* _Work item_:
The entries that follow include a run beginning at the line with "Definition theme_name (isDark" and ending at the line with "if contains c cl then cl else cl ++ [c]."; restate that run word for word and leave the rest out.

* _Provided data_:
+===+

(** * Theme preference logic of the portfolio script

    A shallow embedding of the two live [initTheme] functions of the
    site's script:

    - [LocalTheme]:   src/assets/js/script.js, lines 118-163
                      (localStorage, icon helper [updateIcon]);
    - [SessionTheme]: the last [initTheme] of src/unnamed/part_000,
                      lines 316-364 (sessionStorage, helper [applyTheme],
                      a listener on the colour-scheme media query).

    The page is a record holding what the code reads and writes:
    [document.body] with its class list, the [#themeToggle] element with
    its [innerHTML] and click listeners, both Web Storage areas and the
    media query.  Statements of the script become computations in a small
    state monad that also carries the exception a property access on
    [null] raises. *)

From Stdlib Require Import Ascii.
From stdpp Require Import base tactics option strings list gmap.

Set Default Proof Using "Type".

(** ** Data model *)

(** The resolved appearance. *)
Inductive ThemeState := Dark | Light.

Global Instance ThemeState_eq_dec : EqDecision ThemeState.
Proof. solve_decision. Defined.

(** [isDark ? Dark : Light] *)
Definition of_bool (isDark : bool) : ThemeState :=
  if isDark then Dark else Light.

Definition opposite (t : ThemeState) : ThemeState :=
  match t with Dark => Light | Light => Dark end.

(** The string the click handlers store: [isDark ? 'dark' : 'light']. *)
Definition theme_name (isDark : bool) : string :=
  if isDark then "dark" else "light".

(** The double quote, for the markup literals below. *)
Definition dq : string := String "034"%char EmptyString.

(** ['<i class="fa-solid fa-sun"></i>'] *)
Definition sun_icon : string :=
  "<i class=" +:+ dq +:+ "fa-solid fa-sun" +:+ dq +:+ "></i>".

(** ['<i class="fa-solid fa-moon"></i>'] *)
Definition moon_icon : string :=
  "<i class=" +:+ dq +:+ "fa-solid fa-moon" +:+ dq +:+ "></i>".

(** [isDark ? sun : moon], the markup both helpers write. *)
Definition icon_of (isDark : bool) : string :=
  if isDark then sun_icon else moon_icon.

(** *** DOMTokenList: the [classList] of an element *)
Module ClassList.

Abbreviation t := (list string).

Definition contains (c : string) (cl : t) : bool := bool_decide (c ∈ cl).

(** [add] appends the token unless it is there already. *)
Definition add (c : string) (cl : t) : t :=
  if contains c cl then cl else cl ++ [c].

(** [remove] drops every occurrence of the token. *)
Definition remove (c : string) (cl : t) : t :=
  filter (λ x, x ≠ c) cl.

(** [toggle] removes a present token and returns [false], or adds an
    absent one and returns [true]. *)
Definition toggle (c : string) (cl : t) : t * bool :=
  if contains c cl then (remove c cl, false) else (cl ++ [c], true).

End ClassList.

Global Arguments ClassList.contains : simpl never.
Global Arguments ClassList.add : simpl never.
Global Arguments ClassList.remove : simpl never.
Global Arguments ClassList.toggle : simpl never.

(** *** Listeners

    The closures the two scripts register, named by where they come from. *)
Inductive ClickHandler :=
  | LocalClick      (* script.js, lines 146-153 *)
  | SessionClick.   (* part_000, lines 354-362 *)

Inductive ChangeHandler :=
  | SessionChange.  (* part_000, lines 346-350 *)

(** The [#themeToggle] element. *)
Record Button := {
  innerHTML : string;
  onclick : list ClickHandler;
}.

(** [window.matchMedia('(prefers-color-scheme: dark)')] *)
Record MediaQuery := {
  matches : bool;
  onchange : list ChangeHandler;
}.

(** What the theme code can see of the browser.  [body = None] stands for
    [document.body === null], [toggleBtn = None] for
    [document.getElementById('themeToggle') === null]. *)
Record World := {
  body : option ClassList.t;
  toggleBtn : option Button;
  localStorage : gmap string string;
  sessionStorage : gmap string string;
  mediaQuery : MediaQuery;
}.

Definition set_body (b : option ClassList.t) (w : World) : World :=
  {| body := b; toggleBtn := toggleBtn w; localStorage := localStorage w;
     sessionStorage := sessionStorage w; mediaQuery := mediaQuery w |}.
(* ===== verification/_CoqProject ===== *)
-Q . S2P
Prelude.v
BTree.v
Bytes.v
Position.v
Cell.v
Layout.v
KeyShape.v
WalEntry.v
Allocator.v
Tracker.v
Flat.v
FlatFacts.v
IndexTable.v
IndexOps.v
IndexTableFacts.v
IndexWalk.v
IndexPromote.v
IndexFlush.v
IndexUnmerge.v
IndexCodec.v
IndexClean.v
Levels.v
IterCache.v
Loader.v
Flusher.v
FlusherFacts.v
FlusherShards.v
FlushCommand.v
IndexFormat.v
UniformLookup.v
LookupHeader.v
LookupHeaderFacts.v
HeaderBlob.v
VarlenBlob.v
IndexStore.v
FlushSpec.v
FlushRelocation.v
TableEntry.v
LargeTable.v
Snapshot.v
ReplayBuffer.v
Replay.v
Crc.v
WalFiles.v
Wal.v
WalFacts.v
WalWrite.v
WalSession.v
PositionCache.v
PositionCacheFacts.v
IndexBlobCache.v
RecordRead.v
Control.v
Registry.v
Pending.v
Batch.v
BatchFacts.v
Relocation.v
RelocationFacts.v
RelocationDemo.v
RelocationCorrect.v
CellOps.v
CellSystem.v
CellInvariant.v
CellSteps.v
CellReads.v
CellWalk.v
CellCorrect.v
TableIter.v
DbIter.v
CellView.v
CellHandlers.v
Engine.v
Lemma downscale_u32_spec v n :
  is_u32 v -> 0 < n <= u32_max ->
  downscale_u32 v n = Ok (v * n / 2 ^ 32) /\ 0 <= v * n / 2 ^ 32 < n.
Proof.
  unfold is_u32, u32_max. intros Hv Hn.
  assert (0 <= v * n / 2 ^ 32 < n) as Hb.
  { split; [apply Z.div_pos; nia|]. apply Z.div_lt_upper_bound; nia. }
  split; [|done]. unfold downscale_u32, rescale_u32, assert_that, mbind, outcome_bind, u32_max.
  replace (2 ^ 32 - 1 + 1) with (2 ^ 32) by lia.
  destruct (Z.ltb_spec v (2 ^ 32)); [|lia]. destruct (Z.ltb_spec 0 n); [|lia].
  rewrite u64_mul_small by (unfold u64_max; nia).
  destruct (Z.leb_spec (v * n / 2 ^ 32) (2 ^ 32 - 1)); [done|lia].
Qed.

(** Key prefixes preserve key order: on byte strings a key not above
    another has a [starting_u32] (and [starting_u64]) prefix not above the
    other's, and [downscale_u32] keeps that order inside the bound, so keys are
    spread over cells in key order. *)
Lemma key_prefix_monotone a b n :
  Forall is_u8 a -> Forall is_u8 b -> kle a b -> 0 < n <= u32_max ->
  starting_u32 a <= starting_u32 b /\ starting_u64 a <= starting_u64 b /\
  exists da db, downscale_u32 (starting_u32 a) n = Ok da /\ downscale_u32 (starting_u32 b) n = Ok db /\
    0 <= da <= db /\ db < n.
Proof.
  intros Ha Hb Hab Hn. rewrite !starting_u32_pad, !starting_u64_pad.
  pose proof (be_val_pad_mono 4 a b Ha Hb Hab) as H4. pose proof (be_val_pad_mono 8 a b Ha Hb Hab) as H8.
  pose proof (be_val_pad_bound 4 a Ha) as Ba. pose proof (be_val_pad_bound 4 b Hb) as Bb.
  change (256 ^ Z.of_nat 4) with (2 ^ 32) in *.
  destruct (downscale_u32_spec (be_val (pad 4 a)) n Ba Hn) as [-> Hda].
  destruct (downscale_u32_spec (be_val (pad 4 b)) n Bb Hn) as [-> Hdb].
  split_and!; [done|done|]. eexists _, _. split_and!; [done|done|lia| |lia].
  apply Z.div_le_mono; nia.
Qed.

+===+

* _Task result_:
Definition theme_name (isDark : bool) : string :=
  if isDark then "dark" else "light".

(** The double quote, for the markup literals below. *)
Definition dq : string := String "034"%char EmptyString.

(** ['<i class="fa-solid fa-sun"></i>'] *)
Definition sun_icon : string :=
  "<i class=" +:+ dq +:+ "fa-solid fa-sun" +:+ dq +:+ "></i>".

(** ['<i class="fa-solid fa-moon"></i>'] *)
Definition moon_icon : string :=
  "<i class=" +:+ dq +:+ "fa-solid fa-moon" +:+ dq +:+ "></i>".

(** [isDark ? sun : moon], the markup both helpers write. *)
Definition icon_of (isDark : bool) : string :=
  if isDark then sun_icon else moon_icon.

(** *** DOMTokenList: the [classList] of an element *)
Module ClassList.

Abbreviation t := (list string).

Definition contains (c : string) (cl : t) : bool := bool_decide (c ∈ cl).

(** [add] appends the token unless it is there already. *)
Definition add (c : string) (cl : t) : t :=
  if contains c cl then cl else cl ++ [c].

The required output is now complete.